:: TASK OBJECTIVE ::
Among the entries below, find the lines holding "Some" and copy them.

────────────────────

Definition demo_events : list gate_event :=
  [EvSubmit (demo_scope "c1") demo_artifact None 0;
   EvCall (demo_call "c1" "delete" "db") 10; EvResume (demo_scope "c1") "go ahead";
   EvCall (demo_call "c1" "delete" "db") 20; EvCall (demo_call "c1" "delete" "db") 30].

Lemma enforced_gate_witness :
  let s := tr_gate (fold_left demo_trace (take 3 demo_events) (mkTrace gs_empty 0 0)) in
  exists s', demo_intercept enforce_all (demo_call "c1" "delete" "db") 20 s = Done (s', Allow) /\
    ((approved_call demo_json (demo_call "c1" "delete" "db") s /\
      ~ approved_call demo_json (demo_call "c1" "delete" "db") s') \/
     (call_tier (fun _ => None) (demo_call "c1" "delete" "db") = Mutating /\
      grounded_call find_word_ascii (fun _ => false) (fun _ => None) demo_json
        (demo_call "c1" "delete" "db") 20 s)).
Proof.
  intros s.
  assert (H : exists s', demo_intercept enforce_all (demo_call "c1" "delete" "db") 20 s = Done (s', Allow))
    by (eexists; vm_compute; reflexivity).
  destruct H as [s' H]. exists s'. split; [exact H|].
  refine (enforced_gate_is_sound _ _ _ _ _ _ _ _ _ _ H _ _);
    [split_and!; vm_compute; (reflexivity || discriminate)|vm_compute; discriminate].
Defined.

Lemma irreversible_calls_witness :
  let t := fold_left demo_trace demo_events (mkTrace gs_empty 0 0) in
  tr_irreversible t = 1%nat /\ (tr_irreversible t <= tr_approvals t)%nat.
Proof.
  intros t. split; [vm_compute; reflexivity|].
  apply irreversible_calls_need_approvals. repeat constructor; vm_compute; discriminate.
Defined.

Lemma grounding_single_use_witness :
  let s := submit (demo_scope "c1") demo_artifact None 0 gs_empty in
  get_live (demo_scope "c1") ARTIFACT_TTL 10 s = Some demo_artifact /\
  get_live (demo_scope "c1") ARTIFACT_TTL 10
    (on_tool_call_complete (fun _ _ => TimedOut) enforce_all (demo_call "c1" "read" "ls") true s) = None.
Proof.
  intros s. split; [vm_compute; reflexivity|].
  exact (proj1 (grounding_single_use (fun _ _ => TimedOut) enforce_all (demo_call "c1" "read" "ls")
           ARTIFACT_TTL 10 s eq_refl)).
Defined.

────────────────────

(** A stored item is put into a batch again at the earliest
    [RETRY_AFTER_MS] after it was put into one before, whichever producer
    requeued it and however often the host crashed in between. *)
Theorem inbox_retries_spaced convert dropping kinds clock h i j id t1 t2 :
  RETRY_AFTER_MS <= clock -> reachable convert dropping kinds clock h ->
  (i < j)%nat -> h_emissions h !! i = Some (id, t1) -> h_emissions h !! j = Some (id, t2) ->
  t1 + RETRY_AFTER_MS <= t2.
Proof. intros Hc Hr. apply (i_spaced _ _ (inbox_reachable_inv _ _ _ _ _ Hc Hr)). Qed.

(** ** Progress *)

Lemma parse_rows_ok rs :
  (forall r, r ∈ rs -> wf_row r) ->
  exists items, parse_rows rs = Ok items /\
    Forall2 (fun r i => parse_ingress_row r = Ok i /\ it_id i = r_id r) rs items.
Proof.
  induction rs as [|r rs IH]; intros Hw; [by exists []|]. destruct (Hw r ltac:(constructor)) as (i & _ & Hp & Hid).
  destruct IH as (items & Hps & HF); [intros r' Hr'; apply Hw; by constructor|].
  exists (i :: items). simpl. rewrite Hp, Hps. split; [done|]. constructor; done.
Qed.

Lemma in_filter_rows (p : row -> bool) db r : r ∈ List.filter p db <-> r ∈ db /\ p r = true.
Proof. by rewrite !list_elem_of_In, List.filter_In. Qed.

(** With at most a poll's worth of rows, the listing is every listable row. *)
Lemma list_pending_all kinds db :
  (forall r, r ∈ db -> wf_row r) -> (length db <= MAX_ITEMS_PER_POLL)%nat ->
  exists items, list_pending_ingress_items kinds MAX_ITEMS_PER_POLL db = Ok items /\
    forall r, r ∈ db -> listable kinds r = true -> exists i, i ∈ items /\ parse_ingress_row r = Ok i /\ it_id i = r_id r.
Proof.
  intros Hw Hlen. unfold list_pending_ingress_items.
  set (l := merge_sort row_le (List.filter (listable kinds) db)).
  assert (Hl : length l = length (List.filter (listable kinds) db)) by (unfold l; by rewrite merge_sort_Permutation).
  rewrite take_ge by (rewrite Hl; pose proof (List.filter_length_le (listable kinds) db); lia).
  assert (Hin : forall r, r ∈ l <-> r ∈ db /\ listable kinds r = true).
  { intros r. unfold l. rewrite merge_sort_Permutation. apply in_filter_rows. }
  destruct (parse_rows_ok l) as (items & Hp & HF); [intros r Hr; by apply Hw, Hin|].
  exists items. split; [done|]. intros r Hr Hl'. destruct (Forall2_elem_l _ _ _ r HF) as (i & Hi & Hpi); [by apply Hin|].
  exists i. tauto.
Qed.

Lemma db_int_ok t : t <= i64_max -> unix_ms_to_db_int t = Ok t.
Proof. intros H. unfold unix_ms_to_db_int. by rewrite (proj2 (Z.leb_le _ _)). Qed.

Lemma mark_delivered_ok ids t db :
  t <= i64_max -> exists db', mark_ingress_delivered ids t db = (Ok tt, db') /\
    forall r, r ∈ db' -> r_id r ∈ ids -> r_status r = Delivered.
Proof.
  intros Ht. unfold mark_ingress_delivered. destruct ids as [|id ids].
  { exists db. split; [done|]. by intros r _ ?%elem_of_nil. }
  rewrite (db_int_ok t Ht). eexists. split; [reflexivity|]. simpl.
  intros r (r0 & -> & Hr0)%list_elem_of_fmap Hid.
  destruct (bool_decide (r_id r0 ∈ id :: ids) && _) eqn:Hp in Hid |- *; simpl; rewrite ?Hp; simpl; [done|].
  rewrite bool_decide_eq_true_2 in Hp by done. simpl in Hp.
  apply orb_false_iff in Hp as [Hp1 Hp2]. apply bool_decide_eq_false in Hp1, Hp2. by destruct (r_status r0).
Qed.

────────────────────

:: RESPONSE AREA ::
  get_live (demo_scope "c1") ARTIFACT_TTL 10 s = Some demo_artifact /\
  (i < j)%nat -> h_emissions h !! i = Some (id, t1) -> h_emissions h !! j = Some (id, t2) ->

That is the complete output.